■ **What is being asked**: Only one stretch of the records below should be repeated. It starts with the line containing "stored document with a fresh token. *)" and goes on through the line containing "(** Modelled from the spec: [getDocument]", exactly as written.

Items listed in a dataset
(** Modelled from the spec: [setDocument(collection, doc)] of the external
    Document Store Adapter is an upsert; the document may carry a concurrency
    token and the write fails if the token is stale.  The store stamps the
    stored document with a fresh token. *)
Definition setDocument (doc : Doc) : M unit :=
  λ w, match send (ReqSetDocument COLLECTION_NAME (doc_id doc)) w with
       | (Some e, w') => (Rejected e, w')
       | (None, w') =>
           let stored := timeEntries w' !! doc_id doc in
           if stale (doc_etag doc) stored then (Rejected StaleWrite, w')
           else (Resolved (),
                 with_timeEntries w'
                   (<[doc_id doc := with_etag doc (Some (next_etag stored))]>
                      (timeEntries w')))
       end.

(** Modelled from the spec: [getDocument] of the external Document Store
    Adapter, on the settings collection. *)
Definition getSettingsDocument (id : string) : M SettingsObj :=
  λ w, match send (ReqGetDocument SETTINGS_COLLECTION id) w with
       | (Some e, w') => (Rejected e, w')
       | (None, w') =>
           match settingsDocs w' !! id with
           | Some d => (Resolved d, w')
           | None => (Rejected NotFound, w')
           end
       end.

(** ** [TimeEntryService] *)

(** [getDataManager]: the handle is created once through the SDK, then
    reused. *)
Definition getDataManager : M unit :=
  λ w, if managerCached w then (Resolved (), w)
       else match sdkFault w with
            | Some e => (Rejected e, w)
            | None =>
                (Resolved (),
                 {| timeEntries := timeEntries w;
                    settingsDocs := settingsDocs w;
                    faults := faults w;
                    requests := requests w;
                    managerCached := true;
                    sdkFault := sdkFault w |})
            end.

Section Service.
Context `{JsRuntime}.

(** [generateId] *)
Definition generateId (workItemId : number) (userId : string) : string :=
  "time-entry-" +:+ Number_toString workItemId +:+ "-" +:+ userId.

(** [{ ...a, ...b }] *)
Definition spread (a b : SettingsObj) : SettingsObj := b ∪ a.

(** [getSettings] *)
Definition getSettings : M SettingsObj :=
  getDataManager;;
  try_catch
    (settings ← getSettingsDocument SETTINGS_DOC_ID;
     mret (spread DEFAULT_SETTINGS settings))
    (λ _, mret DEFAULT_SETTINGS).

(** The backwards-compatibility step of [getTimeEntry] and
    [getAllTimeEntries]: if the legacy [hours] field exists but no [logs],
    synthesize the [logs] array. *)
Definition migrateLegacy (now : string) (doc : Doc) : Doc :=
  match doc_logs doc, doc_hours doc with
  | None, Some hours =>
      let dateSrc :=
        slice_0_10 (or_string (doc_updatedAt doc)
                      (or_string (doc_createdAt doc) now)) in
      {| doc_id := doc_id doc;
         doc_workItemId := doc_workItemId doc;
         doc_workItemTitle := doc_workItemTitle doc;
         doc_workItemType := doc_workItemType doc;
         doc_projectId := doc_projectId doc;
         doc_projectName := doc_projectName doc;
         doc_logs :=
           Some [ {| log_date := dateSrc;
                     log_hours := or_number (Number hours) 0%float |} ];
         doc_hours := doc_hours doc;
         doc_date := doc_date doc;
         doc_description := doc_description doc;
         doc_userId := doc_userId doc;
         doc_userName := doc_userName doc;
         doc_createdAt := doc_createdAt doc;
         doc_updatedAt := doc_updatedAt doc;
         doc_auditLog := doc_auditLog doc;
         doc_etag := doc_etag doc |}
  | _, _ => doc
  end.

(** Normalize [workItemId] to number. *)
Definition normalizeWorkItemId (doc : Doc) : Doc :=
  match doc_workItemId doc with
  | Some v =>
      {| doc_id := doc_id doc;
         doc_workItemId := Some (JNum (Number v));
         doc_workItemTitle := doc_workItemTitle doc;
         doc_workItemType := doc_workItemType doc;
         doc_projectId := doc_projectId doc;
         doc_projectName := doc_projectName doc;
         doc_logs := doc_logs doc;
         doc_hours := doc_hours doc;
         doc_date := doc_date doc;
         doc_description := doc_description doc;
         doc_userId := doc_userId doc;
         doc_userName := doc_userName doc;
         doc_createdAt := doc_createdAt doc;
         doc_updatedAt := doc_updatedAt doc;
         doc_auditLog := doc_auditLog doc;
         doc_etag := doc_etag doc |}
  | None => doc
  end.

(** What both read paths do to a loaded document. *)
Definition normalize (now : string) (doc : Doc) : Doc :=
  normalizeWorkItemId (migrateLegacy now doc).

(** [getTimeEntry] *)
Definition getTimeEntry (id : string) (now : string) : M (option Doc) :=
  getDataManager;;
  try_catch
    (doc ← getDocument id;
     match doc with
     | None => mret None
     | Some doc => mret (Some (normalize now doc))
     end)
    (λ _, mret None).

(** [getAllTimeEntries] *)
Definition getAllTimeEntries (now : string) : M (list Doc) :=
  getDataManager;;
  try_catch
    (documents ← getDocuments;
     match documents with
     | [] => mret []
     | _ => mret (normalize now <$> documents)
     end)
    (λ _, mret []).

(** The index and the element found by
    [logs.findIndex(l => l.date === date)]. *)
Definition findIndex (date : string) (logs : list TimeLog)
  : option (nat * TimeLog) :=
  list_find (λ l, log_date l = date) logs.

(** [logs[i].hours = hours] *)
Definition setHoursAt (i : nat) (hours : number) (logs : list TimeLog)
  : list TimeLog :=
  match logs !! i with
  | Some l => <[i := {| log_date := log_date l; log_hours := hours |}]> logs
  | None => logs
  end.

(** The document [setTimeEntry] assembles between its read and its write,
    from the entry, the comment, the clock and the existing entry. *)
Definition buildTimeEntry (entry : EntryInput) (comment : option string)
    (now : string) (existingEntry : option Doc) : Doc :=
  let id := generateId (in_workItemId entry) (in_userId entry) in
  let logs0 : list TimeLog :=
    match existingEntry with
    | Some e => default [] (doc_logs e)
    | None => []
    end in
  (* Find if there's already a log for this date *)
  let logIdx := findIndex (in_date entry) logs0 in
  let previousHours : number :=
    match logIdx with
    | Some (_, l) => log_hours l
    | None => 0%float
    end in
  let logs : list TimeLog :=
    match logIdx with
    | Some (i, _) => setHoursAt i (in_hours entry) logs0
    | None =>
        logs0 ++ [ {| log_date := in_date entry; log_hours := in_hours entry |} ]
    end in
  (* Create audit log entry *)
  let auditEntry : AuditLogEntry :=
    {| audit_timestamp := now;
       audit_userId := in_userId entry;
       audit_userName := or_string (in_userName entry) (in_userId entry);
       audit_action :=
         match existingEntry with
         | Some _ => updated
         | None => created
         end;
       audit_previousHours := Some previousHours;
       audit_newHours :=
         match logIdx with
         | Some (i, _) => default (in_hours entry) (log_hours <$> logs !! i)
         | None => in_hours entry
         end;
       audit_notes := or_undefined comment |} in
  (* Preserve existing audit log and add new entry *)
  let auditLog : list AuditLogEntry :=
    match existingEntry with
    | Some e => default [] (doc_auditLog e)
    | None => []
    end ++ [auditEntry] in
  (* Preserve __etag for optimistic concurrency *)
  let existingEtag : option Z :=
    match existingEntry with
    | Some e => doc_etag e
    | None => None
    end in
  {| doc_id := id;
     doc_workItemId := Some (JNum (in_workItemId entry));
     doc_workItemTitle := in_workItemTitle entry;
     doc_workItemType := in_workItemType entry;
     doc_projectId := in_projectId entry;
     doc_projectName := in_projectName entry;
     doc_logs := Some logs;
     doc_hours := Some (JNum (in_hours entry));
     doc_date := Some (in_date entry);
     doc_description := in_description entry;
     doc_userId := in_userId entry;
     doc_userName := in_userName entry;
     doc_createdAt :=
       Some (or_string (existingEntry ≫= doc_createdAt) now);
     doc_updatedAt := Some now;
     doc_auditLog := Some auditLog;
     doc_etag := existingEtag |}.

(** [setTimeEntry] *)
Definition setTimeEntry (entry : EntryInput) (comment : option string)
    (now : string) : M Doc :=
  getDataManager;;
  let id := generateId (in_workItemId entry) (in_userId entry) in
  (* Check if entry exists *)
  existingEntry ← getTimeEntry id now;
  let timeEntry := buildTimeEntry entry comment now existingEntry in
  setDocument timeEntry;;
  mret timeEntry.

(** A caller that awaits its calls one after the other, each call reading the
    state left by the previous one. *)
Definition Call : Type := EntryInput * option string * string.

Fixpoint runCalls (calls : list Call) : M (list Doc) :=
  match calls with
  | [] => mret []
  | (entry, comment, now) :: rest =>
      r ← setTimeEntry entry comment now;
      rs ← runCalls rest;
      mret (r :: rs)
  end.

End Service.

(** ** The report page (flattened logs) *)

Record FlatLog := {
  row_workItemId : number;
  row_workItemTitle : option string;
  row_workItemType : option string;
  row_projectId : string;
  row_projectName : option string;
  row_userId : string;
  row_userName : option string;
  row_description : string;
  row_date : string;
  row_hours : number
}.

■ **Result for this task**:
    stored document with a fresh token. *)
Definition setDocument (doc : Doc) : M unit :=
  λ w, match send (ReqSetDocument COLLECTION_NAME (doc_id doc)) w with
       | (Some e, w') => (Rejected e, w')
       | (None, w') =>
           let stored := timeEntries w' !! doc_id doc in
           if stale (doc_etag doc) stored then (Rejected StaleWrite, w')
           else (Resolved (),
                 with_timeEntries w'
                   (<[doc_id doc := with_etag doc (Some (next_etag stored))]>
                      (timeEntries w')))
       end.

(** Modelled from the spec: [getDocument] of the external Document Store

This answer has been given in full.